Each `PulseV2Buffer` pre-fills `lookback` zeros on the input axis. After a `Conv(stride=s)`, those garbage samples land on the output axis as `lookback / s` zero-prefilled output positions (because stride compresses the output). Generalise to chained ops by walking the pulsed model: - accumulate `total_lookback` from every PulseV2Buffer - accumulate `total_stride` as the product of streaming-axis strides on every Conv node - output-axis delay = `total_lookback / total_stride` Holds for the proptest models (single linear streaming path with conv + buffers + pad + crop). Real graphs with branching would need per-buffer downstream-stride accounting; flagging that as a follow-up in the comment. `proptest_v2_conv_stride` recovers; the v2 focused suite is back to 7/7.

`into_optimized()` decomposes Conv into Im2col + OptMatMul and inserts AxisOp wrappers that pulse-v2's RegionTransform inventory doesn't handle — those ops are concrete-allocation kernels, not the ops we want to pulsify against. Drop the call. Still `#[ignore]`'d — the new fixed-pulse Buffer alone doesn't unblock hey_snips because PulseV2Slice still emits variable-pulse output that differs syntactically from the conv side's constant P, so broadcast at the skip-Add still walks into the Max chain blowup. The ignore message is updated to point at the actual remaining gap (Slice rewrite).

Same approach as v1's PulsedAxisSlice: on the streaming axis, Slice is metadata bookkeeping. The runtime tensor passes through unchanged (constant `P` per pulse); the slice's `start` is the v2-flavoured equivalent of v1's `delay`, tracked at sink/merge time rather than as a per-pulse shape. - `PulseV2Slice::output_facts` returns input fact unchanged. - `PulseV2Slice::eval_with_session` returns input as-is. - The `start` and `end` fields are kept on the op for downstream inspection (the harness sums slice starts on the streaming axis into its `total_delay` so batch-vs-pulsed comparison realigns correctly). Net effect on the wavenet smoke test: `hey_snips_pulsify_v2` now walks the WaveNet graph end-to-end in 0.16 s. The original blowup at chained skip-Adds is gone — both sides arrive at the Add with the same constant-`P` declared shape, broadcast unifies trivially, no Max-tree nesting. Un-ignored. Pad on the streaming axis is left as-is for now; wavenet's typed- decluttered form doesn't have any after `decompose_streaming_padding` splits Conv-with-padding into Pad on non-streaming + Conv valid. A similar fixed-pulse rewrite for PulseV2Pad will be needed once a model actually uses streaming-axis padding. 7 v2 proptests still pass (proptest_v2_crop exercises the new Slice pass-through).

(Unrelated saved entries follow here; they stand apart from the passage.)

(** The four bracket counts of a call list: [save], [restore],
    [setTransform], [drawImage]. *)
Lemma warpRegion_counts (width height : Q) (sRegion : Region)
    (tRegion : option Region) (calls : list CanvasCall) :
  warpRegion width height sRegion tRegion = Some calls ->
  exists n : nat,
    (n <= if decide (id sRegion = Background) then 0 else 1)%nat
    /\ length (List.filter is_save calls) = n
    /\ length (List.filter is_restore calls) = n
    /\ length (List.filter is_setTransform calls) = n
    /\ length (List.filter is_drawImage calls) = n.
Proof.
  unfold warpRegion.
  destruct (decide (id sRegion = Background)) as [E | E].
  { intros [= <-]. exists 0%nat. auto. }
  destruct tRegion as [t |]; cbn [mbind option_bind]; [| discriminate].
  destruct (polygon sRegion !! 0%nat); cbn [mbind option_bind]; [| discriminate].
  destruct (polygon sRegion !! 1%nat); cbn [mbind option_bind]; [| discriminate].
  destruct (polygon sRegion !! 2%nat); cbn [mbind option_bind]; [| discriminate].
  destruct (polygon t !! 0%nat); cbn [mbind option_bind]; [| discriminate].
  destruct (polygon t !! 1%nat); cbn [mbind option_bind]; [| discriminate].
  destruct (polygon t !! 2%nat); cbn [mbind option_bind]; [| discriminate].
  repeat match goal with
         | |- context [if ?c then _ else _] => destruct c
         end;
    intros [= <-]; try (exists 0%nat; auto; fail).
  exists 1%nat. split; [lia |].
  cbn [app List.filter is_save is_restore is_setTransform is_drawImage].
  rewrite !List.filter_app.
  rewrite !(clipPath_plain width height (polygon t) 0) by reflexivity.
  repeat split; reflexivity.
Qed.

Lemma warp_each_counts (width height : Q) (sourceRegions : list Region)
    (targetRegions : list Region) :
  forall (i : nat) (calls : list CanvasCall),
    warp_each width height i sourceRegions targetRegions = Some calls ->
    exists n : nat,
      (n <= length (List.filter
                      (fun s => negb (bool_decide (id s = Background)))
                      sourceRegions))%nat
      /\ length (List.filter is_save calls) = n
      /\ length (List.filter is_restore calls) = n
      /\ length (List.filter is_setTransform calls) = n
      /\ length (List.filter is_drawImage calls) = n.
Proof.
  induction sourceRegions as [| s0 rest IH]; intros i calls; cbn [warp_each].
  - intros [= <-]. exists 0%nat. auto.
  - destruct (warpRegion width height s0 (targetRegions !! i))
      as [c0 |] eqn:E0; cbn [mbind option_bind]; [| discriminate].
    destruct (warp_each width height (S i) rest targetRegions)
      as [later |] eqn:E1; cbn [mbind option_bind]; [| discriminate].
    intros [= <-].
    destruct (warpRegion_counts _ _ _ _ _ E0) as (n0 & Hn0 & A1 & A2 & A3 & A4).
    destruct (IH _ _ E1) as (n1 & Hn1 & B1 & B2 & B3 & B4).
    exists (n0 + n1)%nat. rewrite !List.filter_app, !length_app.
    split; [| lia]. cbn [List.filter].
    destruct (decide (id s0 = Background)) as [Eb | Eb].
    + rewrite (bool_decide_eq_true_2 _ Eb). cbn [negb]. lia.
    + rewrite (bool_decide_eq_false_2 _ Eb). cbn [negb length]. lia.
Qed.

(** X16. Whenever [warpCaricature] completes, its drawing starts with the
    white fill of the whole canvas, and the numbers of [save], [restore],
    [setTransform] and [drawImage] calls are one and the same number, at
    most the number of non-Background source regions. *)
Theorem warpCaricature_balanced (width height : Q)
    (sourceRegions targetRegions : list Region) (calls : list CanvasCall) :
  warpCaricature width height sourceRegions targetRegions = Some calls ->
  head calls = Some (fillRect 0 0 width height)
  /\ exists n : nat,
       (n <= length (List.filter
                       (fun s => negb (bool_decide (id s = Background)))
                       sourceRegions))%nat
       /\ length (List.filter is_save calls) = n
       /\ length (List.filter is_restore calls) = n
       /\ length (List.filter is_setTransform calls) = n
       /\ length (List.filter is_drawImage calls) = n.
Proof.
  unfold warpCaricature.
  destruct (warp_each width height 0 sourceRegions targetRegions)
    as [cs |] eqn:E; cbn [mbind option_bind]; [| discriminate].
  intros [= <-]. split; [reflexivity |].
  destruct (warp_each_counts _ _ _ _ _ _ E) as (n & Hn & H1 & H2 & H3 & H4).
  exists n. cbn [List.filter is_save is_restore is_setTransform is_drawImage].
  auto.
Qed.

Lemma warpCaricature_balanced_witness :
  head [fillRect 0 0 512 512] = Some (fillRect 0 0 512 512)
  /\ exists n : nat,
       (n <= length (List.filter
                       (fun s => negb (bool_decide (id s = Background)))
                       [level]))%nat
       /\ length (List.filter is_save [fillRect 0 0 512 512]) = n
       /\ length (List.filter is_restore [fillRect 0 0 512 512]) = n
       /\ length (List.filter is_setTransform [fillRect 0 0 512 512]) = n
       /\ length (List.filter is_drawImage [fillRect 0 0 512 512]) = n.
Proof.
  apply (warpCaricature_balanced 512 512 [level] [forehead]).
  vm_compute. reflexivity.
Defined.

Lemma dynamicRegionOf_polygon_length `{Trig}
    (regionMap : RegionType -> option Indicator) (r : Region) :
  length (polygon (dynamicRegionOf regionMap r)) = length (polygon r).
Proof.
  unfold dynamicRegionOf. destruct (regionMap (id r)); [| reflexivity].
  cbn [polygon].
  destruct (distortion (id r) (normalizeIndicator i) (polygon r));
    [apply length_fmap | reflexivity].
Qed.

Replace the smoke-only test with a real correctness check: run the batch model and the pulsified v2 model on the same random input, collect per-pulse outputs, and assert that the steady-state tail of the pulsed output matches batch within float tolerance. The trick to avoid worrying about cumulative delay: run pulses just long enough to consume the full input stream (`stream_len.div_ceil(pulse)` pulses); the tail `batch_len` samples of the pulsed output are aligned with the full batch output because the pulsed runtime emits a fixed size per pulse (post-buffer/post-slice) and the stream is fully consumed by the last pulse. Wavenet inventory after pulsification: buffers=49 convs=49 slices=46. Pulsed output (256) — batch output (74) = 182 = wavenet's effective receptive field on the streaming axis. Comparison: 74/74 samples within `close_enough` tolerance. This is the wavenet milestone: v2 produces numerically the same output as the unpulsified model, on the historical test case that v1 was originally designed for. v2 generalises v1 and fixed-pulse streaming-axis semantics.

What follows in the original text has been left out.